Forest management practices have both positive and negative effects on the forest, the environment, and ecosystems. In this study, employing an index-based and graphical approach, the hydrological response and changes in river flow patterns during three different tree-cutting periods, namely Shelterwood/clear cutting, Femel cutting, and the Near Nature approach, were compared and evaluated. The results suggest that tree-cutting methods such as Femel cutting and the Near Nature approach, which involve scattered and selective tree removal, are more sustainable and have fewer impacts on changing river flow patterns and hydrological indices. A similar emphasis on the impact of various tree-cutting methods on flow characteristics is found in the study by Suryatmojo et al. [37].

Shelterwood/clear cutting, particularly in April, demonstrates substantial flow variations, emphasizing its impact on flow variability compared to the consistently lower flow values in Femel cutting and the Near Nature approach, indicating reduced variability. The analysis of average flow and variability underscores Near Nature approach’s superiority, consistently exhibiting higher average flow values. Shelterwood/clear cutting, conversely, displays greater variability, as indicated by higher a Coefficient of Variation in specific months. Shelterwood/clear cutting exhibits diverse runoff heights and coefficients, suggesting varying effects on water yield and runoff. These findings emphasize the importance of careful consideration when selecting tree-cutting techniques due to their diverse impacts on water-flow patterns.

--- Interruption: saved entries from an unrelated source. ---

Lemma ensures_workspace project libs shared :
  (forall d a, d <> EmptyString -> d = project \/ d = shared -> filepath_Abs d = Ok a -> rw a) ->
  (forall a, libs <> EmptyString -> filepath_Abs libs = Ok a -> ro a) ->
  ensures P (workspace_fs project libs shared) composed_ok.
Proof.
  intros Hrw Hro. unfold workspace_fs. eapply ensures_bind; [apply ensures_cell|]. intros cwd Hcwd.
  eapply ensures_bind with (R := composed_ok).
  { apply ensures_fatal. intros w c w' Hw E. pose proof (NewComposedFS_ok _ _ _ _ _ E) as Hok.
    unfold NewComposedFS in E. destruct (memfs_NewFS w) as [[root|e] w1] eqn:Em; [|done]. injection E as <- <-.
    destruct (hk_memfs w root w1 Em Hw) as (Hw1 & Hr & Hmk). destruct Hcwd as [w0 ->].
    split; [by apply (hk_set (P := P))|]. split; [done|]. split; [done|]. split; [done|].
    intros k m. simpl. by rewrite lookup_empty. }
  intros c Hc. eapply ensures_bind with (R := fun v => Kept v rooted true P).
  { apply ensures_fatal. intros w v w' Hw E. by destruct (hk_memfs w v w' E Hw) as (? & ? & _). }
  intros v Hv. eapply ensures_bind; [by apply ensures_fatal, ensures_Mount|]. intros c1 Hc1.
  eapply ensures_bind; [apply (ensures_mount_dir false); [|done]; intros Hd a Ha; apply (Hrw project); tauto|].
  intros c2 Hc2. eapply ensures_bind; [apply (ensures_mount_dir true); by auto|].
  intros c3 Hc3. apply (ensures_mount_dir false); [|done]. intros Hd a Ha. apply (Hrw shared); tauto.
Qed.

Lemma start_server_New hn sn (v : SymlinkFS W FD Sub) port debug pm w net nfs server net' :
  start_server (RL := RL) (Cert := Cert) (Pool := Pool) disk numCPU hn sn v port debug pm w net = (Ok (nfs, server), net') ->
  New (H := exported v) numCPU empty_options w 0 = Ok nfs.
Proof.
  unfold start_server. destruct (New _ _ _ _) as [s|e]; [|done]. destruct (NewServer _) as [sv|e]; [|done].
  destruct pm; [destruct (StartWithPortmapper _ _ _) as [[[err|] s2] n2]|
                destruct (Listen _ _ _) as [[[err|] s2] n2]]; by intros [= -> _ _] || done.
Qed.

(** The handler [nfs] of the exported value answers any requests, after which
    the world satisfies [P]. *)
Definition serves_within (v : SymlinkFS W FD Sub) (nfs : Srv W RL) : Prop :=
  forall rs, exists replies nfs', serve_all (H := exported v) nfs rs = Some (replies, nfs') /\ P (s_fs nfs').

Lemma start_server_within hn sn v port debug pm w net nfs server net' :
  Kept v rooted true P -> P w ->
  start_server (RL := RL) (Cert := Cert) (Pool := Pool) disk numCPU hn sn v port debug pm w net = (Ok (nfs, server), net') ->
  serves_within v nfs.
Proof.
  intros [I] Hw E rs. apply start_server_New in E.
  exact (served_invariant (H := exported v) P numCPU empty_options w 0 nfs rs I Hw E).
Qed.

(** What the packages keep for the names below the mounted directories survives
    any requests of the program's clients. *)
Lemma workspace_keeps port project libs shared debug w net nfs server net' :
  (forall d a, d <> EmptyString -> d = project \/ d = shared -> filepath_Abs d = Ok a -> rw a) ->
  (forall a, libs <> EmptyString -> filepath_Abs libs = Ok a -> ro a) -> P w ->
  workspace_main (RL := RL) (Cert := Cert) (Pool := Pool) disk numCPU iter port project libs shared debug w net
    = (Ok (nfs, server), net') ->
  exists c w1, workspace_fs project libs shared w = (Ok c, w1) /\ serves_within (composedFS iter c) nfs.
Proof.
  intros Hrw Hro Hw. unfold workspace_main. destruct (workspace_fs project libs shared w) as [[c|e] w1] eqn:E; [|done].
  intros Es. exists c, w1. split; [done|].
  destruct (ensures_workspace project libs shared Hrw Hro w c w1 Hw E) as (Hw1 & Hok & Hr & _ & Hm).
  eapply start_server_within; [|done|exact Es]. by apply composedFS_keeps.
Qed.

End Workspace.

(** ** The fusion drive *)

(** A filesystem with the links its dynamic type has, or none. *)
Definition with_links {W FD Sub} (fs : FileSystem W FD Sub) (l : option (SymLinker W)) : SymlinkFS W FD Sub :=
  match l with Some l => mkSymlinkFS fs l | None => plain fs end.

(** The layers lockfs and cachefs act on the world only through what they
    wrap. *)
Class TiersKeep {W FD Sub} `{Packages W FD Sub} `{FileMethods W FD} `{CachePackage W FD Sub}
    (P : W -> Prop) (rw : string -> Prop) : Prop := {
  tk_lockfs v w v' w' : lockfs_NewFS v w = (Ok v', w') -> P w ->
    P w' /\ (Kept (with_links v (a_links v)) rooted true P -> Kept (with_links v' (a_links v')) rooted true P);
  tk_cachefs cold size ev wm ttl meta n w :
    P w -> let r := cachefs_New cold size ev wm ttl meta n w in
    P r.2 /\ (Kept (with_links cold (a_links cold)) rooted true P -> Kept (with_links r.1 (a_links cold)) rooted true P);
  tk_mkdir a m w : rw a -> P w -> P (os_MkdirAll a m w).2
}.

Section FusionDrive.
Context {W FD Sub RL Disk Cert Pool N : Type}.
Context `{Packages W FD Sub} `{FileMethods W FD} `{CachePackage W FD Sub}.
Context `{OpLimiter RL} `{Env} `{Pki Disk Cert Pool} `{Network N}.
Context (disk : Disk) (numCPU : Z).
Context (P : W -> Prop) (rw ro : string -> Prop) `{!HostKeeps P rw ro} `{!TiersKeep P rw}.

(** Hiding the links of a filesystem keeps what it keeps. *)
Lemma plain_kept (v : SymlinkFS W FD Sub) dom w : Kept v dom w P -> Kept (plain (i_fs v)) dom w P.
Proof.
  intros [I]. constructor. refine {| fd_ok := fd_ok (FSInv := I) |}; intros; try done; use_inv I.
Qed.

Lemma ensures_cold_tier dataDir demoMode :
  (forall a, filepath_Abs dataDir = Ok a -> rw a) ->
  ensures P (cold_tier dataDir demoMode) (fun v => Kept (with_links v (a_links v)) rooted true P).
Proof.
  intros Hrw. unfold cold_tier. destruct demoMode.
  - eapply ensures_bind with (R := fun v => Kept v rooted true P).
    + apply ensures_fatal. intros w v w' Hw E. by destruct (hk_memfs w v w' E Hw) as (? & ? & _).
    + intros v Hv. apply ensures_ret. by destruct v.
  - eapply ensures_bind; [apply ensures_fatal, ensures_value; intros a E; exact (conj (Hrw a E) (hk_abs (P := P) dataDir a E))|].
    intros a (Ha & Hroot & Hcl). eapply ensures_bind with (R := fun _ => True).
    { apply ensures_fatal. intros w u w' Hw E. split; [|done]. pose proof (tk_mkdir a 493 w Ha Hw) as Hk. by rewrite E in Hk. }
    intros _ _. eapply ensures_bind; [by apply ensures_fatal, (ensures_osfs P rw ro a false)|].
    intros v Hv. apply ensures_ret. apply fusionBaseFS_keeps; [done|done|]. by apply plain_kept.
Qed.

Lemma ensures_fusion dataDir cacheSize demoMode :
  (forall a, filepath_Abs dataDir = Ok a -> rw a) ->
  ensures P (fusion_fs dataDir cacheSize demoMode) (fun f => Kept (fusionFS f) rooted true P).
Proof.
  intros Hrw. unfold fusion_fs. destruct (_ && _); [by intros w a w' _ [=]|].
  eapply ensures_bind; [by apply ensures_cold_tier|]. intros cold Hcold.
  eapply ensures_bind with (R := fun v : AnyFS W FD Sub => Kept (with_links v (a_links v)) rooted true P).
  { apply ensures_fatal. intros w v w' Hw E. destruct (tk_lockfs _ _ _ _ E Hw) as [? Hk]. by auto. }
  intros v Hv. eapply ensures_bind; [by apply (ensures_cell P rw ro)|]. intros cwd [w0 ->].
  apply ensures_fatal. intros w f w' Hw E. unfold NewFusionFS in E.
  match type of E with context [cachefs_New ?a ?b ?c ?d ?e ?f ?g w] =>
    pose proof (tk_cachefs a b c d e f g w Hw) as Hk; destruct (cachefs_New a b c d e f g w) as [cache w1] end.
  injection E as <- <-. destruct Hk as [Hw1 Hk]. split; [by apply (hk_set (P := P))|].
  apply fusionFS_keeps. exact (Hk Hv).
Qed.
(* ===== verification/Recording.v ===== *)
(** * Which calls of the composed workspace reach the disk

    The packages of a host, instrumented so that every call on the filesystem
    osfs returns is recorded before it is answered.  What the disk does with
    a call is arbitrary: the theorem is about the calls examples/composed-workspace
    lets through. *)

From S2P Require Import Prelude Errors Xdr Attributes Rpc MinHeap FileHandle Lru AttrCache Path.
From S2P Require Import NetIP Options Auth Portmapper Tls Lifecycle Filesystem Wrappers Composed Fusion.
From S2P Require Import DirCache Server Operations Safety OpsSafe Procs ProcsDir ProcsSafe Sample Service Programs.
Open Scope Z_scope.

(** ** The record *)

Inductive disk_call :=
  | Inspected (p : string)               (* stat, readlink, listing, reading *)
  | Opened (p : string) (flag : Z)
  | Changed (p : string)                 (* contents, attributes, creation, removal *)
  | Renamed (p q : string)
  | Linked (target p : string).

Section Recording.
Context {W FD Sub : Type}.
#[local] Abbreviation RW := (prod W (list disk_call)).

(** A call of the host, recorded when it is one on the disk. *)
Definition note {A} (disk : bool) (c : disk_call) (f : W -> A * W) : RW -> A * RW := fun '(w, l) =>
  let '(a, w) := f w in (a, (w, if disk then l ++ [c] else l)).

(** A call that is not one on a filesystem. *)
Definition unseen {A} (f : W -> A * W) : RW -> A * RW := note false (Inspected "") f.

Definition recorded (disk : bool) (v : SymlinkFS W FD Sub) : SymlinkFS RW FD Sub := mkSymlinkFS
  {| i_Open p := note disk (Opened p os_O_RDONLY) (i_Open v p);
     i_OpenFile p flag perm := note disk (Opened p flag) (i_OpenFile v p flag perm);
     i_Create p := note disk (Changed p) (i_Create v p);
     i_Mkdir p m := note disk (Changed p) (i_Mkdir v p m);
     i_MkdirAll p m := note disk (Changed p) (i_MkdirAll v p m);
     i_Remove p := note disk (Changed p) (i_Remove v p);
     i_RemoveAll p := note disk (Changed p) (i_RemoveAll v p);
     i_Rename p q := note disk (Renamed p q) (i_Rename v p q);
     i_Stat p := note disk (Inspected p) (i_Stat v p);
     i_Chmod p m := note disk (Changed p) (i_Chmod v p m);
     i_Chown p u g := note disk (Changed p) (i_Chown v p u g);
     i_Chtimes p a m := note disk (Changed p) (i_Chtimes v p a m);
     i_Truncate p n := note disk (Changed p) (i_Truncate v p n);
     i_ReadDir p := note disk (Inspected p) (i_ReadDir v p);
     i_ReadFile p := note disk (Inspected p) (i_ReadFile v p);
     i_Sub p := note disk (Inspected p) (i_Sub v p);
     i_Chdir p := note disk (Inspected p) (i_Chdir v p);
     i_Getwd := unseen (i_Getwd v);
     i_TempDir := i_TempDir v |}
  {| i_Lstat p := note disk (Inspected p) (i_Lstat v p);
     i_Lchown p u g := note disk (Changed p) (i_Lchown v p u g);
     i_Readlink p := note disk (Inspected p) (i_Readlink v p);
     i_Symlink t p := note disk (Linked t p) (i_Symlink v t p) |}.

(** Files are used as they were opened. *)
Definition recorded_files `{FileMethods W FD} : FileMethods RW FD := {|
  m_Stat fd := unseen (m_Stat fd);
  m_ReadAt fd n off := unseen (m_ReadAt fd n off);
  m_WriteAt fd b off := unseen (m_WriteAt fd b off);
  m_Readdir fd n := unseen (m_Readdir fd n);
  m_Close fd := unseen (m_Close fd) |}.

Definition recorded_new (disk : bool) (new : W -> result (SymlinkFS W FD Sub) * W)
    : RW -> result (SymlinkFS RW FD Sub) * RW := fun w =>
  match unseen new w with
  | (Ok v, w) => (Ok (recorded disk v), w)
  | (Err e, w) => (Err e, w)
  end.

(** The instrumented packages; lockfs wraps values of the instrumented kind
    and is not used by this program. *)
Definition recorded_packages (host : Packages W FD Sub)
    (lockfs : AnyFS RW FD Sub -> RW -> result (AnyFS RW FD Sub) * RW) : Packages RW FD Sub := {|
  memfs_NewFS := recorded_new false memfs_NewFS;
  osfs_NewFS := recorded_new true osfs_NewFS;
  lockfs_NewFS := lockfs;
  filepath_Abs := filepath_Abs;
  os_MkdirAll p m := note true (Changed p) (os_MkdirAll p m);
  m_Write fd b := unseen (m_Write fd b);
  new_cell w :=
    let '(r, w') := new_cell w.1 in
    (mkRef (fun x => ref_get r x.1) (fun d x => (ref_set r d x.1, x.2)), (w', w.2)) |}.

(** ** What may be in it *)

Variables (host : Packages W FD Sub) (project libs shared : string).

(** The directories the program mounts, as the host resolves them. *)
Definition writable_dir (a : string) : Prop :=
  exists d, d <> EmptyString /\ (d = project \/ d = shared) /\ filepath_Abs d = Ok a.
Definition library_dir (a : string) : Prop := libs <> EmptyString /\ filepath_Abs libs = Ok a.

Definition in_writable (p : string) : Prop := exists a, writable_dir a /\ under a p.

(** Changes only below the project and shared directories, links only with
    targets that lead no further up, and below the libraries only inspection. *)
Definition let_through (c : disk_call) : Prop :=
  match c with
  | Inspected p => in_writable p \/ exists a, library_dir a /\ under a p
  | Opened p flag => in_writable p \/ flag = os_O_RDONLY /\ exists a, library_dir a /\ under a p
  | Changed p => in_writable p
  | Renamed p q => in_writable p /\ in_writable q
  | Linked t p => inner_target t /\ in_writable p
  end.

Definition all_let_through (w : RW) : Prop := Forall let_through w.2.

Lemma note_kept {A} (disk : bool) c (f : W -> A * W) w :
  all_let_through w -> (disk = true -> let_through c) -> all_let_through (note disk c f w).2.
Proof.
  destruct w as [w l]. intros Hl Hc. unfold note. destruct (f w) as [a w']. destruct disk; [|done].
  apply Forall_app. split; [done|]. by repeat constructor; apply Hc.
Qed.

Lemma unseen_kept {A} (f : W -> A * W) w : all_let_through w -> all_let_through (unseen f w).2.
Proof. intros Hw. by apply note_kept. Qed.

Context `{FileMethods W FD}.
#[local] Existing Instance recorded_files.

(** Memory filesystems leave no record. *)
Lemma memory_kept (v : SymlinkFS W FD Sub) dom b : Kept (recorded false v) dom b all_let_through.
Proof.
  constructor. refine {| fd_ok := fun _ _ => True |}; intros; try (split; [|done]);
    first [by apply unseen_kept | by apply note_kept].
Qed.

(** The disk, seen through a directory the program mounts. *)
Lemma writable_kept (v : SymlinkFS W FD Sub) a :
  writable_dir a -> Kept (recorded true v) (under a) true all_let_through.
Proof.
  intros Ha. assert (forall p, under a p -> in_writable p) as Hin by (intros p Hp; by exists a). constructor.
  refine {| fd_ok := fun _ _ => True |}; intros; try (split; [|done]);
    first [by apply unseen_kept | apply note_kept; [done|]; intros _; simpl; by auto].
Qed.

Lemma library_kept (v : SymlinkFS W FD Sub) a :
  library_dir a -> Kept (recorded true v) (under a) false all_let_through.
Proof.
  intros Ha. constructor.
  refine {| fd_ok := fun _ _ => True |}; intros; try done; try (split; [|done]);
    first [by apply unseen_kept | apply note_kept; [done|]; intros _; right; by eauto].
Qed.
End Recording.

Section Confined.
Context {W FD Sub RL Disk Cert Pool N : Type}.
Context (host : Packages W FD Sub) `{FileMethods W FD} `{MapRange}.
Context `{OpLimiter RL} `{Env} `{Pki Disk Cert Pool} `{Network N}.
Context (disk : Disk) (numCPU : Z).
#[local] Abbreviation RW := (prod W (list disk_call)).
Context (iter : RW -> nat) (lockfs : AnyFS RW FD Sub -> RW -> result (AnyFS RW FD Sub) * RW).
#[local] Existing Instance recorded_files.
#[local] Instance recorded_host : Packages RW FD Sub := recorded_packages host lockfs.

Lemma recorded_new_Ok (d : bool) (new : W -> result (SymlinkFS W FD Sub) * W) w v w' :
  recorded_new d new w = (Ok v, w') -> exists v0, v = recorded d v0 /\ w'.2 = w.2.
Proof.
  destruct w as [w l]. unfold recorded_new, unseen, note. destruct (new w) as [[v0|e] w1]; [|done].
  intros [= <- <-]. by exists v0.
Qed.

(** The record is an invariant the instrumented packages keep. *)
Lemma recorded_keeps project libs shared :
  (forall d a, filepath_Abs (Packages := host) d = Ok a -> rooted a /\ path_Clean a = a) ->
  HostKeeps (all_let_through host project libs shared) (writable_dir host project shared) (library_dir host libs).
Proof.
  intros Habs. constructor.
  - intros [w l] Hw. simpl. by destruct (new_cell w).
  - intros [w l] s [w' l'] Hw. simpl. by destruct (new_cell w).
  - intros w v w' (v0 & -> & E)%recorded_new_Ok Hw. split; [by unfold all_let_through; rewrite E|].
    split; [apply memory_kept|]. intros p m x Hx. by apply note_kept.
  - intros w v w' (v0 & -> & E)%recorded_new_Ok Hw. split; [by unfold all_let_through; rewrite E|].
    split; intros a Ha; [by apply writable_kept|by apply library_kept].
  - exact Habs.
Qed.

(** ** Properties *)

(** C12: The composed workspace lets through to the disk only what it is meant to.
    Whatever the host and its disk do and whatever clients send, every call the
    running program makes on the disk names a path below a mounted directory;
    below the libraries directory it only inspects or opens for reading, and it
    never creates a link whose target is absolute or contains "..".  (The
    mounted directory itself counts as below it.) *)
Theorem workspace_calls_confined port project libs shared debug w net nfs server net' :
  (forall d a, filepath_Abs (Packages := host) d = Ok a -> rooted a /\ path_Clean a = a) ->
  workspace_main (RL := RL) (Cert := Cert) (Pool := Pool) disk numCPU iter port project libs shared debug (w, []) net
    = (Ok (nfs, server), net') ->
  exists c w1, workspace_fs project libs shared (w, []) = (Ok c, w1) /\
    forall rs, exists replies nfs', serve_all (H := exported (composedFS iter c)) nfs rs = Some (replies, nfs') /\
      Forall (let_through host project libs shared) (s_fs nfs').2.
Proof.
  intros Habs E. pose proof (recorded_keeps project libs shared Habs) as Hk.
  refine (workspace_keeps disk numCPU iter (all_let_through host project libs shared)
    (writable_dir host project shared) (library_dir host libs)
    port project libs shared debug (w, []) net nfs server net' _ _ _ E).
  - intros d a Hd Hor Ha. by exists d.
  - by intros a Hl Ha.
  - by apply Forall_nil.
Qed.
End Confined.

(** ** A run *)

#[local] Existing Instances world_files program_order program_net program_pki recorded_files.
#[local] Abbreviation recorded_world := (prod world (list disk_call)).
#[local] Abbreviation world_fd := (prod (option nat) MemFS.fd).
#[local] Instance recorded_sample : Packages recorded_world world_fd unit :=
  recorded_packages world_packages (fun v w => (Ok v, w)).

Definition recorded_workspace (w : world) : result (Srv recorded_world unit * Server) * gset Z :=
  workspace_main (RL := unit) (Cert := unit) (Pool := unit) tt 4 (fun _ => O) 2049 "/p" "/lib" "" false (w, []) ∅.

Lemma sample_abs d a : filepath_Abs (Packages := world_packages) d = Ok a -> rooted a /\ path_Clean a = a.
Proof.
  unfold filepath_Abs, world_packages. destruct (str_prefix "/" d) eqn:E; [|done]. intros [= <-].
  split; [by apply path_Clean_rooted|by apply path_Clean_idem].
Qed.

Lemma workspace_calls_confined_witness :
  exists nfs server net c w1, recorded_workspace sample_world = (Ok (nfs, server), net) /\
    workspace_fs "/p" "/lib" "" (sample_world, []) = (Ok c, w1) /\
    forall rs, exists replies nfs', serve_all (H := exported (composedFS (fun _ => O) c)) nfs rs = Some (replies, nfs') /\
      Forall (let_through world_packages "/p" "/lib" "") (s_fs nfs').2.
Proof.
  destruct (recorded_workspace sample_world) as [[[nfs server]|e] net] eqn:E; [|vm_compute in E; discriminate E].
  exists nfs, server, net.
  destruct (workspace_calls_confined world_packages tt 4 (fun _ => O) (fun v w => (Ok v, w))
    2049 "/p" "/lib" "" false sample_world ∅ nfs server net sample_abs E) as (c & w1 & Ec & Hs).
  exact (ex_intro _ c (ex_intro _ w1 (conj eq_refl (conj Ec Hs)))).
Defined.

(** The calls a run of requests makes on the disk [d]. *)
Definition disk_calls (d : MemFS.state) (rs : list request) : option (list disk_call) :=
  let w := mkWorld d ∅ 0 ∅ in
  match recorded_workspace w, workspace_fs "/p" "/lib" "" (w, []) with
  | (Ok (nfs, _), _), (Ok c, _) =>
      '(_, nfs') ← serve_all (H := exported (composedFS (fun _ => O) c)) nfs rs; Some (s_fs nfs').2
  | _, _ => None
  end.

Definition beyond_inspection (c : disk_call) : bool := match c with Inspected _ => false | _ => true end.

(** A MKDIR below the project and one below the libraries: the second reaches
    the disk as inspection only. *)
Example workspace_calls :
  List.filter beyond_inspection <$> disk_calls sample_disk workspace_requests
    = Some [Changed "/p/new"; Changed "/p/new"].
Proof. vm_compute. reflexivity. Qed.

(** The mounted directory itself is within reach: when it is empty a client can
    remove it and put a link in its place, after which a disk that follows
    links serves what the link leads to. *)
Example mounted_directory_replaced :
  List.filter beyond_inspection <$>
    disk_calls (list_to_map [("/"%string, MemFS.mkMNode MemFS.CDir 493 0); ("/p"%string, MemFS.mkMNode MemFS.CDir 493 0)])
      [mkRequest false (nfs_call MOUNT_PROGRAM 1) (xdrEncodeString "/") root_ctx;
       mkRequest false (nfs_call NFS_PROGRAM 13) (dirop_args 1 "project") root_ctx;
       mkRequest false (nfs_call NFS_PROGRAM 10) (dirop_args 1 "project" ++ empty_sattr ++ xdrEncodeString "etc") root_ctx]
    = Some [Changed "/p"; Linked "etc" "/p"; Changed "/p"].
Proof. vm_compute. reflexivity. Qed.
(** ** The loop *)

(** What the loop uses of the rate limiter, beside [OpLimiter]. *)
Class ConnLimiter (RL : Type) := {
  conn_AllowRequest : string -> string -> (nat -> Z) -> nat -> RL -> bool * nat * RL;
  conn_CleanupConnection : string -> RL -> RL
}.

#[export] Instance rate_limiter_conn {Fl} `{Float64 Fl} `{MapRange} : ConnLimiter (RateLimiter Fl) := {|
  conn_AllowRequest ip connID clock k rl :=
    let '(ok, rl, k) := AllowRequest ip connID rl clock k in (ok, k, rl);
  conn_CleanupConnection := CleanupConnection
|}.

#[export] Instance open_conn_limiter : ConnLimiter unit := {|
  conn_AllowRequest _ _ _ t rl := (true, t, rl);
  conn_CleanupConnection _ rl := rl
|}.

(** [connIO]: framing.  [cio_left] takes note of what the handler of a call
    left unread of the reader [ReadCall] gave it. *)
Class ConnIO (C : Type) := {
  cio_ReadCall : C -> option (result (RPCCall * list byte) * C);
  cio_WriteReply : RPCReply -> C -> option C;
  cio_left : list byte -> C -> C
}.

(** [rawConnIO]: calls, arguments and replies follow each other on the
    connection; the reader handed out is the connection itself. *)
Record rawConn := mkRawConn { raw_in : list byte; raw_out : list byte }.

Definition raw_ReadCall (c : rawConn) : result (RPCCall * list byte) * rawConn :=
  match DecodeRPCCall (raw_in c) with
  | (Err err, rest) => (Err err, mkRawConn rest (raw_out c))
  | (Ok call, rest) => (Ok (call, rest), mkRawConn rest (raw_out c))
  end.

Definition raw_WriteReply (reply : RPCReply) (c : rawConn) : rawConn :=
  mkRawConn (raw_in c) (raw_out c ++ EncodeRPCReply reply).

#[export] Instance rawConnIO : ConnIO rawConn := {|
  cio_ReadCall c := Some (raw_ReadCall c);
  cio_WriteReply reply c := Some (raw_WriteReply reply c);
  cio_left rest c := mkRawConn rest (raw_out c)
|}.

(** [recordMarkingConnIO.ReadCall]: a record, the call at its start, and the
    bytes after the call. *)
Definition ReadCall (c : RecordMarkingConn) : option (result (RPCCall * list byte) * RecordMarkingConn) :=
  '(res, rd) ← ReadRecord (reader c);
  let c := mkConn rd (writer c) in
  Some (match res with
        | Err err => Err err
        | Ok data =>
            match DecodeRPCCall data with
            | (Err err, _) => Err err
            | (Ok call, remaining) => Ok (call, remaining)
            end
        end, c).

(** [recordMarkingConnIO.WriteReply] *)
Definition WriteReply (reply : RPCReply) (c : RecordMarkingConn) : option RecordMarkingConn :=
  wr ← WriteRecord (writer c) (EncodeRPCReply reply);
  Some (mkConn (reader c) wr).

(** The arguments have a reader of their own. *)
#[export] Instance recordMarkingConnIO : ConnIO RecordMarkingConn := {|
  cio_ReadCall := ReadCall;
  cio_WriteReply := WriteReply;
  cio_left _ c := c
|}.

(** The remote end of a TCP connection, [draining i] telling whether a policy
    update holds the lock when request [i] arrives. *)
Record peer := mkPeer { RemoteIP : string; RemotePort : Z; connID : string; draining : nat -> bool }.

Section Loop.
Context {F FD RL : Type} `{SymlinkFileSystem F FD} `{OpLimiter RL} `{ConnLimiter RL} `{Env}.
#[local] Abbreviation M := (M F RL).
#[local] Abbreviation Srv := (Srv F RL).
Variable p : peer.

(** The limiter the connection holds is the server's as long as no policy
    update replaces it. *)
Definition request_allowed : M bool :=
  rl ← gets s_rateLimiter;
  en ← gets (fun s => EnableRateLimiting (s_policy s));
  match rl with
  | Some rl =>
      if (en : bool) then
        t ← gets s_tick;
        let '(ok, t', rl') := conn_AllowRequest (RemoteIP p) (connID p) clock t rl in
        modify (upd_limiter (Some rl') t') ;; mret ok
      else mret true
  | None => mret true
  end.

(** The body of the loop between reading a call and writing its reply: a reply
    to write, or the handler's error, which ends the connection. *)
Definition answer (i : nat) (call : RPCCall) (body : list byte) : M (result RPCReply) :=
  let authCtx := mkAuthContext (RemoteIP p) (RemotePort p) (Credential call) None false 0 0 in
  read_to body ;;
  ok ← request_allowed;
  if negb (ok : bool) then
    record RateLimitExceeded ;;
    mret (Ok (mkRPCReply (call_Header call) MSG_DENIED 0 (mkRPCVerifier 0 []) DataNil))
  else HandleCall (draining p i) call body authCtx.

Fixpoint handleConnectionLoop {C} `{ConnIO C} (fuel i : nat) (c : C) (s : Srv) : option (C * Srv) :=
  match fuel with
  | O => None
  | S fuel =>
      '(res, c) ← cio_ReadCall c;
      match res with
      | Err _ => Some (c, s)
      | Ok (call, body) =>
          '(outcome, s) ← answer i call body s;
          let c := cio_left (s_unread s) c in
          match outcome with
          | Err _ => Some (c, s)
          | Ok reply => c ← cio_WriteReply reply c; handleConnectionLoop fuel (S i) c s
          end
      end
  end.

The graphical results indicate that Shelterwood/clear cutting significantly disrupted the natural correlation between precipitation and runoff. Additionally, the analysis of double mass curves reveals a diminishing slope at Kharjegil station when transitioning from Shelterwood/clear cutting to Femel cutting and the Near Nature approach, suggesting a decline in monthly runoff. In contrast, at Khalian station, the increasing slope suggests the influence of various logging methods, potentially affected by heightened climatic precipitation factors. Given the negative effects of tree-cutting methods in the forest on hydrological indices related to susceptibility to flood and high flows, it is recommended to choose a tree-cutting method with the goal of sustaining minimum flows and reducing high-flow indices. Furthermore, selecting an appropriate method like the Near Nature approach is preferable both ecologically and in terms of its impact on the hydrological pattern of river flow for managing forest areas in the study region. It is worth noting that the negative effects of forest-cutting methods on the ecological balance of the forest, soil characteristics, and the reduction in the protective role of trees, along with the synergistic effects, are crucial aspects that require comprehensive assessment.